### EXERCISE
Repeat only the stretch of lines below that runs from the line with "else send_passed symbol side qty price_fp." through the line with "sid ← peek (λ w, Ok (session_id w));", unaltered.

### EXCERPTED DATA
══════════════════════════════
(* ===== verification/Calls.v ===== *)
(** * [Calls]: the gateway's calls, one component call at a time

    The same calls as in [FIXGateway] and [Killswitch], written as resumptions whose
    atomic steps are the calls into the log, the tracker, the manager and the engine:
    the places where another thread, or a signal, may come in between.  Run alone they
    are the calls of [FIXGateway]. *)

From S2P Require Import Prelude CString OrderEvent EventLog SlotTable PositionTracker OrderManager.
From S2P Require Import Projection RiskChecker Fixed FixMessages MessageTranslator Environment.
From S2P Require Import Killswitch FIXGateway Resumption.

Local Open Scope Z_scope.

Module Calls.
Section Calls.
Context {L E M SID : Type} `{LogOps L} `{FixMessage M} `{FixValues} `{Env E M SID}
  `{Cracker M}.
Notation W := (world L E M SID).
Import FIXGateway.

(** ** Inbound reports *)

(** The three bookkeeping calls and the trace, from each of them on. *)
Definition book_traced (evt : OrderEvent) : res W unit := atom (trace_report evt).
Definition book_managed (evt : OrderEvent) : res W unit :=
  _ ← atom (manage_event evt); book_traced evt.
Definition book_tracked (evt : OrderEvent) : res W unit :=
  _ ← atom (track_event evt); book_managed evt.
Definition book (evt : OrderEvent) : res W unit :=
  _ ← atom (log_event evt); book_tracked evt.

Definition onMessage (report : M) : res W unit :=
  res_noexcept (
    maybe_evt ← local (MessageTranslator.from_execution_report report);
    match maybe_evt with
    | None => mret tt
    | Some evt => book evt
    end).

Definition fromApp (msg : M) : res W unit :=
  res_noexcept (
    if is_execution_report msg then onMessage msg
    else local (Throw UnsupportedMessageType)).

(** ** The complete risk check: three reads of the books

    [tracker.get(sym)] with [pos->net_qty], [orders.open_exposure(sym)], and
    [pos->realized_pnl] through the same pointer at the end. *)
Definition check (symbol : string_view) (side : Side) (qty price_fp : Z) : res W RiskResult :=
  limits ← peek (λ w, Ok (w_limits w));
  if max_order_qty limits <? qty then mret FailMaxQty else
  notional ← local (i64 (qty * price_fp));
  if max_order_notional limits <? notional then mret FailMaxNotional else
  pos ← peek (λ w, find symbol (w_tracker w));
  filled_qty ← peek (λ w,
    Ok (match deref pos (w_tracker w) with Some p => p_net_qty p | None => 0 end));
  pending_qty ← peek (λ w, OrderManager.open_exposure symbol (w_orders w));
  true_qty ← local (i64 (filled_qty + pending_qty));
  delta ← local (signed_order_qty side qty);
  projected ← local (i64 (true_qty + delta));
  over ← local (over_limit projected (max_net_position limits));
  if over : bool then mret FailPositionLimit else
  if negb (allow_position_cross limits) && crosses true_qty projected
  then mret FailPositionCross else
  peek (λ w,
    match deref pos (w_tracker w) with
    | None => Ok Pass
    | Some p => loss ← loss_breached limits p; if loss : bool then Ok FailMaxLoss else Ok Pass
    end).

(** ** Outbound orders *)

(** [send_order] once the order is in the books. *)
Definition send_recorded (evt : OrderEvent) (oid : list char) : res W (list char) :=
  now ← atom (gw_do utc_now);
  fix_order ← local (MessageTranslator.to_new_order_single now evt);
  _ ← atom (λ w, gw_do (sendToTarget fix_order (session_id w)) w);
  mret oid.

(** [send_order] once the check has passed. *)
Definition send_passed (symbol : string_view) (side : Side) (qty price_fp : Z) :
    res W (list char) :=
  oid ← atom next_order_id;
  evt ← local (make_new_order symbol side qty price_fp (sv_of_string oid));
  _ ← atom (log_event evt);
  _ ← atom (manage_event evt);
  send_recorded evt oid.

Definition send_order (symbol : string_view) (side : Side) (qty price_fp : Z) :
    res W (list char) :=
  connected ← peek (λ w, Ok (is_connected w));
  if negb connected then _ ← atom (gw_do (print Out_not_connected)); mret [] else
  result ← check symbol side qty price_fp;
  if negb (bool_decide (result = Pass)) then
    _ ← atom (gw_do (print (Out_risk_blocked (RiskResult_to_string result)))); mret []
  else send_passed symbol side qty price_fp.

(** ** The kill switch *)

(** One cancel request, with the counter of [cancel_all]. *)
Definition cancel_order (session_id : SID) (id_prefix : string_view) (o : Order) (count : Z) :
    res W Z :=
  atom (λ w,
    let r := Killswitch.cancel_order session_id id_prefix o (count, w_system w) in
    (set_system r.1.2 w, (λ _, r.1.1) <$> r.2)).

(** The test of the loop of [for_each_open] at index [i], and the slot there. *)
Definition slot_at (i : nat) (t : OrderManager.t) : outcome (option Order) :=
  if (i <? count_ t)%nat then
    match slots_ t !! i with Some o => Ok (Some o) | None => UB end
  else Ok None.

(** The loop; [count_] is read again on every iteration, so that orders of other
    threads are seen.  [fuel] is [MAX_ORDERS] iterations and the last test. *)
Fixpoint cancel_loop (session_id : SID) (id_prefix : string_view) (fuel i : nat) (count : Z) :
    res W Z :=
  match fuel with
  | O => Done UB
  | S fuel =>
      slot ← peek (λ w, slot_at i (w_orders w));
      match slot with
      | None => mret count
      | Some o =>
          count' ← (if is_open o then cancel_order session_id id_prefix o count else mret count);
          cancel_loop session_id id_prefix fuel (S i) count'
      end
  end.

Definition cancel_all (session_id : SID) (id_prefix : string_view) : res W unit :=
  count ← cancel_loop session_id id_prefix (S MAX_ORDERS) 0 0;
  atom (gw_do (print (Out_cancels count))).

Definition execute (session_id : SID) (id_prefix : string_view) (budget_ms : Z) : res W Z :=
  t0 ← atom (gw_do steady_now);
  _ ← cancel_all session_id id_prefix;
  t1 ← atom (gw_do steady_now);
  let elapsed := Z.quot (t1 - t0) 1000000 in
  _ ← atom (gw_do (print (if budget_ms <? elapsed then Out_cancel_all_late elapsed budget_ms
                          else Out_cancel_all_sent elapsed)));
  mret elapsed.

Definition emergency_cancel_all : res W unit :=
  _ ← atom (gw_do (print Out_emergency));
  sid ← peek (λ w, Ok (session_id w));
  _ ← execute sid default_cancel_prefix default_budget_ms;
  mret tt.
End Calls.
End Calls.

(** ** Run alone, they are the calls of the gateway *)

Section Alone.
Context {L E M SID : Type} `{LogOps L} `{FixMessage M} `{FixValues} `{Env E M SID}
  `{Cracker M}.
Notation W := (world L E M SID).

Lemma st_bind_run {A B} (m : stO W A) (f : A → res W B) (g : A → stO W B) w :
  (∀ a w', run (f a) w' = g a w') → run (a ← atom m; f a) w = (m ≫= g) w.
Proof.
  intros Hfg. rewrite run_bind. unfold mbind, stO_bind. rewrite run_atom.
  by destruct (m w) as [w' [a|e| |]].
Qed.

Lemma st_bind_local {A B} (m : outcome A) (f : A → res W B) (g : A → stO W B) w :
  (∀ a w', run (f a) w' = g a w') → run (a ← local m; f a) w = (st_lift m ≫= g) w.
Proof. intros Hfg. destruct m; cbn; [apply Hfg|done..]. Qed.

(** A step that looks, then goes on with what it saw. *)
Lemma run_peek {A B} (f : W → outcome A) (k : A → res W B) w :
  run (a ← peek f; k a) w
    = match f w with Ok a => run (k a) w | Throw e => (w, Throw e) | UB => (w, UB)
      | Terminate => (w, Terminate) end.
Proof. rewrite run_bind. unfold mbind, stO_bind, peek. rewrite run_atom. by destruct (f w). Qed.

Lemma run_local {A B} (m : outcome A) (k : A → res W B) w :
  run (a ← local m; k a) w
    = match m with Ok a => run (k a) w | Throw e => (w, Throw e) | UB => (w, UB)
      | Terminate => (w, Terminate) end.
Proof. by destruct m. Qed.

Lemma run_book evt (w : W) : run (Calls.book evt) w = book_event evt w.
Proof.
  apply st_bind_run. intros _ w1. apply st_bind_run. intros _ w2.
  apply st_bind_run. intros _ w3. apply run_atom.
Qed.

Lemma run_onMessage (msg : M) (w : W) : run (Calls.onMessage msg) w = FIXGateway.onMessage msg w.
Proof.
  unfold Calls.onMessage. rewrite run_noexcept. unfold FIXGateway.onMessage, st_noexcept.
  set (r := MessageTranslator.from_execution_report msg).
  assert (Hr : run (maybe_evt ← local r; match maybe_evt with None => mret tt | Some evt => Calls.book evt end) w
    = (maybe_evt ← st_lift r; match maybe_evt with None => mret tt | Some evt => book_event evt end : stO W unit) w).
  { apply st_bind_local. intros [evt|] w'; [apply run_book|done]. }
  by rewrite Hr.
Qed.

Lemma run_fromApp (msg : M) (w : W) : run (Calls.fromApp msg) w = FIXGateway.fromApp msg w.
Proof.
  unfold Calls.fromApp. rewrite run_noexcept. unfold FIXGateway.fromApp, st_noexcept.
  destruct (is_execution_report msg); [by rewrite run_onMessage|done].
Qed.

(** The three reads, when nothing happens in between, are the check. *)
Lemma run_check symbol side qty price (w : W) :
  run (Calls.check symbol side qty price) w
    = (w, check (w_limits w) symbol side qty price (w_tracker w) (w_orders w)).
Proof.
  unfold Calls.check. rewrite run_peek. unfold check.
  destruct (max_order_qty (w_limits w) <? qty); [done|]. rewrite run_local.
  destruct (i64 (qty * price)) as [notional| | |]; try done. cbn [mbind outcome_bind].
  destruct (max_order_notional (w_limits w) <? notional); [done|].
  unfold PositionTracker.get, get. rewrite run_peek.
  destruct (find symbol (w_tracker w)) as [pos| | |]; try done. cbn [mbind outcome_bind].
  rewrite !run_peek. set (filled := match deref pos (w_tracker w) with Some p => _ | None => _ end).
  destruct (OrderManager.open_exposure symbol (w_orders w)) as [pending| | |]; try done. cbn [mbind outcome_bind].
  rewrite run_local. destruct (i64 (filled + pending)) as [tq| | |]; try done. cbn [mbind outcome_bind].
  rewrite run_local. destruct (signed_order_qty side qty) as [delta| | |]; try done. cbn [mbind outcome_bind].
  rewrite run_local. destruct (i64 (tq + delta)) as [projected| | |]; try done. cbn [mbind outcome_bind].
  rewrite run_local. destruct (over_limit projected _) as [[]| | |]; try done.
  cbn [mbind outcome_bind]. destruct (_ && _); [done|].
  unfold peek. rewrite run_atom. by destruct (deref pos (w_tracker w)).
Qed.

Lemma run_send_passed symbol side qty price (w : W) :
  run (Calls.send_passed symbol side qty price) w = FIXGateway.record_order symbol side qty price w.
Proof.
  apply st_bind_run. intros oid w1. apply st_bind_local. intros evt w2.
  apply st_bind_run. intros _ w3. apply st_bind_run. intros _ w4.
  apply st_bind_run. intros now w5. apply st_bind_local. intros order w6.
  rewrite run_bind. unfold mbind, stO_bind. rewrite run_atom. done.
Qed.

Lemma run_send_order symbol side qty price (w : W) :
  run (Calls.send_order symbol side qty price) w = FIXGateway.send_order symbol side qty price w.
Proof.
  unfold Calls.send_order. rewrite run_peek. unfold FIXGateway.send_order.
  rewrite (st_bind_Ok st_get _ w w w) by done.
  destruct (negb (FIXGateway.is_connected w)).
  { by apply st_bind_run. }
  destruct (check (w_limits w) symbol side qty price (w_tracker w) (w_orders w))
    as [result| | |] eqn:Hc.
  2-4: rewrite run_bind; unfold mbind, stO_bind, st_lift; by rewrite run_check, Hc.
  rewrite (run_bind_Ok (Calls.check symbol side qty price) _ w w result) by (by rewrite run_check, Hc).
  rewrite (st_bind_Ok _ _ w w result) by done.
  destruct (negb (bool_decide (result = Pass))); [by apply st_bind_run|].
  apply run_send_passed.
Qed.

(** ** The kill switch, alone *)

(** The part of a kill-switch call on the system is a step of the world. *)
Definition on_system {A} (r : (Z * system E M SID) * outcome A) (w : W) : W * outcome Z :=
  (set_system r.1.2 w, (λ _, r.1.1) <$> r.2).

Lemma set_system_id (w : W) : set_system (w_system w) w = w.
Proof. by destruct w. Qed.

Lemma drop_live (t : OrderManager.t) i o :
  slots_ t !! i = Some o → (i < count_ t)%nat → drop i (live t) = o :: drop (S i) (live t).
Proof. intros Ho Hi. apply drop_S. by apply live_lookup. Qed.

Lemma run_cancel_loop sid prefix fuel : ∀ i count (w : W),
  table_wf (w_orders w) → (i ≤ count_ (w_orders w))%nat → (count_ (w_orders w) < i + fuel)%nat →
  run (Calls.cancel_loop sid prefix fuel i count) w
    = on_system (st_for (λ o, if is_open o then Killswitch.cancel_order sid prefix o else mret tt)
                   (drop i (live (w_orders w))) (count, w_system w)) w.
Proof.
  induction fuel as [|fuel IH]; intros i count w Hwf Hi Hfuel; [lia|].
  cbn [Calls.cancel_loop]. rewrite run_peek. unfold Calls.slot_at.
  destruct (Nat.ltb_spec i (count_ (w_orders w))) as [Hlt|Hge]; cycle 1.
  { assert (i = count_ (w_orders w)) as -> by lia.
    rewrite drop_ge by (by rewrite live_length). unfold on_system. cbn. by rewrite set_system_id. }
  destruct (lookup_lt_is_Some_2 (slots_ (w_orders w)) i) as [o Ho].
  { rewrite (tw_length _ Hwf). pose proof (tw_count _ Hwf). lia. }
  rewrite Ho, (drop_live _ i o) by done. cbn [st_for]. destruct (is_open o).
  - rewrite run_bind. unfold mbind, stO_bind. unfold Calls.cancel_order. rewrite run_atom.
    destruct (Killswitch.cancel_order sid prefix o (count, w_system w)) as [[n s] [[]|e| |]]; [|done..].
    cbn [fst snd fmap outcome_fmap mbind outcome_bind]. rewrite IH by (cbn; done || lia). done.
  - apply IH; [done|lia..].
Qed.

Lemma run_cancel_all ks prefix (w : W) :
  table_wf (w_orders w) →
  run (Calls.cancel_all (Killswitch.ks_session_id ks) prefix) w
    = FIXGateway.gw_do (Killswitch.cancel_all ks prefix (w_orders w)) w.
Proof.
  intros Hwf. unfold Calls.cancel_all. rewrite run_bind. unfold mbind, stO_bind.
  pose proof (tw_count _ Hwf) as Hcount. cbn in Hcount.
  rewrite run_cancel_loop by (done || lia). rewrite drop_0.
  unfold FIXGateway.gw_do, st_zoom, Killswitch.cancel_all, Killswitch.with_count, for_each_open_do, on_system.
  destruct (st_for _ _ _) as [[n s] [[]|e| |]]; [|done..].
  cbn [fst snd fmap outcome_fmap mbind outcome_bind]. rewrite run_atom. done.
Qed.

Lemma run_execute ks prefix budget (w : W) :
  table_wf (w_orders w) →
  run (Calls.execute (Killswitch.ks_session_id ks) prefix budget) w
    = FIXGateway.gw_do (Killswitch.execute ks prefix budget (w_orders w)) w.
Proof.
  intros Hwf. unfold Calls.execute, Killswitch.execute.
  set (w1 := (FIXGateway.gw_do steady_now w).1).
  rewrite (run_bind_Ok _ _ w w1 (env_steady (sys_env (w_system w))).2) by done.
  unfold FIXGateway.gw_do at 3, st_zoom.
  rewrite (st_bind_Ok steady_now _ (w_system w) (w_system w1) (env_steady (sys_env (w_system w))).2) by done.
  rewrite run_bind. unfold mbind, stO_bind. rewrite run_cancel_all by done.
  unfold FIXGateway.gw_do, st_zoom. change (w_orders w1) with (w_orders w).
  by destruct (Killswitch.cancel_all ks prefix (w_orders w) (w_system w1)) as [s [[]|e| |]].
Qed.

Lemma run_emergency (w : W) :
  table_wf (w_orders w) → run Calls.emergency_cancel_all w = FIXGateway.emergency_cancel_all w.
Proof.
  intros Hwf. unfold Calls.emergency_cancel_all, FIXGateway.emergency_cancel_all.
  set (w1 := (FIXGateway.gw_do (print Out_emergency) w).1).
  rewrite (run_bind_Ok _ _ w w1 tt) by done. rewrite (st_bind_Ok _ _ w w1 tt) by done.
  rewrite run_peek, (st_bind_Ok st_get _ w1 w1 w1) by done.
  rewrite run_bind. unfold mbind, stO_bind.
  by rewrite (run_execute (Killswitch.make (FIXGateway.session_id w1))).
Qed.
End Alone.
══════════════════════════════
### RESPONSE TO THE EXERCISE
  else send_passed symbol side qty price_fp.

(** ** The kill switch *)

(** One cancel request, with the counter of [cancel_all]. *)
Definition cancel_order (session_id : SID) (id_prefix : string_view) (o : Order) (count : Z) :
    res W Z :=
  atom (λ w,
    let r := Killswitch.cancel_order session_id id_prefix o (count, w_system w) in
    (set_system r.1.2 w, (λ _, r.1.1) <$> r.2)).

(** The test of the loop of [for_each_open] at index [i], and the slot there. *)
Definition slot_at (i : nat) (t : OrderManager.t) : outcome (option Order) :=
  if (i <? count_ t)%nat then
    match slots_ t !! i with Some o => Ok (Some o) | None => UB end
  else Ok None.

(** The loop; [count_] is read again on every iteration, so that orders of other
    threads are seen.  [fuel] is [MAX_ORDERS] iterations and the last test. *)
Fixpoint cancel_loop (session_id : SID) (id_prefix : string_view) (fuel i : nat) (count : Z) :
    res W Z :=
  match fuel with
  | O => Done UB
  | S fuel =>
      slot ← peek (λ w, slot_at i (w_orders w));
      match slot with
      | None => mret count
      | Some o =>
          count' ← (if is_open o then cancel_order session_id id_prefix o count else mret count);
          cancel_loop session_id id_prefix fuel (S i) count'
      end
  end.

Definition cancel_all (session_id : SID) (id_prefix : string_view) : res W unit :=
  count ← cancel_loop session_id id_prefix (S MAX_ORDERS) 0 0;
  atom (gw_do (print (Out_cancels count))).

Definition execute (session_id : SID) (id_prefix : string_view) (budget_ms : Z) : res W Z :=
  t0 ← atom (gw_do steady_now);
  _ ← cancel_all session_id id_prefix;
  t1 ← atom (gw_do steady_now);
  let elapsed := Z.quot (t1 - t0) 1000000 in
  _ ← atom (gw_do (print (if budget_ms <? elapsed then Out_cancel_all_late elapsed budget_ms
                          else Out_cancel_all_sent elapsed)));
  mret elapsed.

Definition emergency_cancel_all : res W unit :=
  _ ← atom (gw_do (print Out_emergency));
  sid ← peek (λ w, Ok (session_id w));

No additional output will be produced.